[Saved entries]
(* ===== verification/BatchFacts.v ===== *)
(** * What the batch manager takes

    The batches that [take_work] forms, and the interleavings of the batch
    manager's operations: one batch is written at a time and no waiter is lost. *)

From S2P Require Import Prelude Setsum Storage Types Paths Effects Manifest Persist Gc Reader ManifestManager.
From S2P Require Import BatchManager.

#[local] Open Scope Z_scope.
#[local] Open Scope wal_scope.

(** ** Sizes of queues *)

Definition entry_bytes (x : Entry) : Z := sum_z ((fun r => Z.of_nat (length r)) <$> x.1).
Definition entry_count (x : Entry) : Z := Z.of_nat (length x.1).
Definition queue_bytes (q : list Entry) : Z := sum_z (entry_bytes <$> q).
Definition queue_count (q : list Entry) : Z := sum_z (entry_count <$> q).

(** The machine's [usize] holds the sizes. *)
Definition fits (q : list Entry) : Prop := queue_bytes q <= u64_max /\ queue_count q <= u64_max.

Lemma entry_bytes_nonneg x : 0 <= entry_bytes x.
Proof. apply sum_z_nonneg. rewrite Forall_fmap. apply Forall_true. intros. cbn. lia. Qed.

Lemma queue_bytes_nonneg q : 0 <= queue_bytes q.
Proof. apply sum_z_nonneg. rewrite Forall_fmap. apply Forall_true. apply entry_bytes_nonneg. Qed.

Lemma queue_count_nonneg q : 0 <= queue_count q.
Proof. apply sum_z_nonneg. rewrite Forall_fmap. apply Forall_true. intros. unfold entry_count. cbn. lia. Qed.

Lemma queue_bytes_app q1 q2 : queue_bytes (q1 ++ q2) = queue_bytes q1 + queue_bytes q2.
Proof. unfold queue_bytes. by rewrite fmap_app, sum_z_app. Qed.

Lemma queue_count_app q1 q2 : queue_count (q1 ++ q2) = queue_count q1 + queue_count q2.
Proof. unfold queue_count. by rewrite fmap_app, sum_z_app. Qed.

Lemma queue_bytes_cons x q : queue_bytes (x :: q) = entry_bytes x + queue_bytes q.
Proof. reflexivity. Qed.

Lemma queue_count_cons x q : queue_count (x :: q) = entry_count x + queue_count q.
Proof. reflexivity. Qed.

Lemma batch_bytes_exact x : entry_bytes x <= u64_max -> batch_bytes x.1 = entry_bytes x.
Proof. apply sum_u64_exact. rewrite Forall_fmap. apply Forall_true. intros. cbn. lia. Qed.

(** ** The loop of [take_work] *)

Lemma split_work_spec size q done_ :
  fits (done_ ++ q) ->
  let '(n, cnt, did) := split_work size q (length done_) (queue_count done_) (queue_bytes done_) in
  exists k, n = (length done_ + k)%nat /\ (k <= length q)%nat /\ cnt = queue_count (done_ ++ take k q) /\
    (done_ = [] -> q <> [] -> (1 <= k)%nat) /\
    ((1 <= k)%nat -> (2 <= length done_ + k)%nat -> queue_bytes (done_ ++ take k q) < size) /\
    (if did then exists x, q !! k = Some x /\ size <= queue_bytes (done_ ++ take k q) + entry_bytes x
     else k = length q).
Proof.
  revert done_. induction q as [|[batch tx] q IH]; intros done_ Hfits; cbn [split_work].
  - exists 0%nat. split_and!; cbn; [lia|lia|by rewrite app_nil_r|done|intros; lia|done].
  - destruct Hfits as [Hb Hc].
    pose proof (queue_bytes_nonneg q) as Hqb. pose proof (queue_count_nonneg q) as Hqc.
    pose proof (queue_bytes_nonneg done_) as Hdb. pose proof (queue_count_nonneg done_) as Hdc.
    assert (queue_bytes (done_ ++ (batch, tx) :: q) = queue_bytes done_ + entry_bytes (batch, tx) + queue_bytes q) as Eb.
    { rewrite queue_bytes_app, queue_bytes_cons. lia. }
    assert (queue_count (done_ ++ (batch, tx) :: q) = queue_count done_ + entry_count (batch, tx) + queue_count q) as Ec.
    { rewrite queue_count_app, queue_count_cons. lia. }
    pose proof (entry_bytes_nonneg (batch, tx)) as He.
    change (batch_bytes batch) with (batch_bytes (batch, tx).1). rewrite (batch_bytes_exact (batch, tx)), wrapping_add_small by (unfold is_u64; lia).
    destruct ((0 <? length done_)%nat && (size <=? queue_bytes done_ + entry_bytes (batch, tx))) eqn:Hcond.
    + apply andb_true_iff in Hcond as [H1%Nat.ltb_lt H2%Z.leb_le]. exists 0%nat. cbn. rewrite app_nil_r.
      split_and!; [lia|lia|done| |lia|by exists (batch, tx)]. intros ->. cbn in H1. lia.
    + replace (wrapping_add (queue_count done_) (Z.of_nat (length batch))) with (queue_count (done_ ++ [(batch, tx)])).
      2:{ rewrite queue_count_app, queue_count_cons. unfold entry_count in *. cbn [fst] in *.
          rewrite wrapping_add_small by (unfold is_u64; lia). cbn. lia. }
      replace (queue_bytes done_ + entry_bytes (batch, tx)) with (queue_bytes (done_ ++ [(batch, tx)])).
      2:{ rewrite queue_bytes_app, queue_bytes_cons. cbn. lia. }
      replace (S (length done_)) with (length (done_ ++ [(batch, tx)])) by (rewrite length_app; cbn; lia).
      specialize (IH (done_ ++ [(batch, tx)])).
      destruct (split_work _ _ _ _ _) as [[n cnt] did]. destruct IH as (k & -> & Hk & -> & _ & Hsz & Hdid).
      { unfold fits. rewrite <- app_assoc. done. }
      rewrite length_app in *. cbn [length] in *. exists (S k). cbn [length take app lookup].
      rewrite <- !app_assoc in *. cbn [app] in *. split_and!; [lia|lia|done|intros; lia| |by destruct did; [|lia]].
      intros _ H2. destruct (decide (k = 0%nat)) as [->|Hk0]; [|apply Hsz; lia].
      rewrite take_0, queue_bytes_app, queue_bytes_cons. change (queue_bytes []) with 0.
      apply andb_false_iff in Hcond as [H0%Nat.ltb_ge|H0%Z.leb_gt]; lia.
Qed.

Lemma split_work_pos size q n cnt did : q <> [] -> split_work size q 0 0 0 = (n, cnt, did) -> n <> 0%nat.
Proof.
  assert (forall q n c b, (split_work size q (S n) c b).1.1 <> 0%nat) as Hs.
  { clear. induction q as [|[b tx] q IH]; intros n c b'; cbn; [done|]. destruct (_ <=? _); [done|apply IH]. }
  destruct q as [|[b tx] q]; [done|]. cbn. intros _ Es.
  cbv iota beta in Es. change ((0 <? 0)%nat && _) with false in Es. cbv iota in Es.
  specialize (Hs q 0%nat (wrapping_add 0 (Z.of_nat (length b))) (wrapping_add 0 (batch_bytes b))). by rewrite Es in Hs.
Qed.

> _Your assignment_: In the entries above, one line contains "exists k, n" and another contains "pose proof (queue_bytes_nonneg done_)". Reproduce exactly those two lines and the lines between them, nothing else.

> _Solution_:
  exists k, n = (length done_ + k)%nat /\ (k <= length q)%nat /\ cnt = queue_count (done_ ++ take k q) /\
    (done_ = [] -> q <> [] -> (1 <= k)%nat) /\
    ((1 <= k)%nat -> (2 <= length done_ + k)%nat -> queue_bytes (done_ ++ take k q) < size) /\
    (if did then exists x, q !! k = Some x /\ size <= queue_bytes (done_ ++ take k q) + entry_bytes x
     else k = length q).
Proof.
  revert done_. induction q as [|[batch tx] q IH]; intros done_ Hfits; cbn [split_work].
  - exists 0%nat. split_and!; cbn; [lia|lia|by rewrite app_nil_r|done|intros; lia|done].
  - destruct Hfits as [Hb Hc].
    pose proof (queue_bytes_nonneg q) as Hqb. pose proof (queue_count_nonneg q) as Hqc.
    pose proof (queue_bytes_nonneg done_) as Hdb. pose proof (queue_count_nonneg done_) as Hdc.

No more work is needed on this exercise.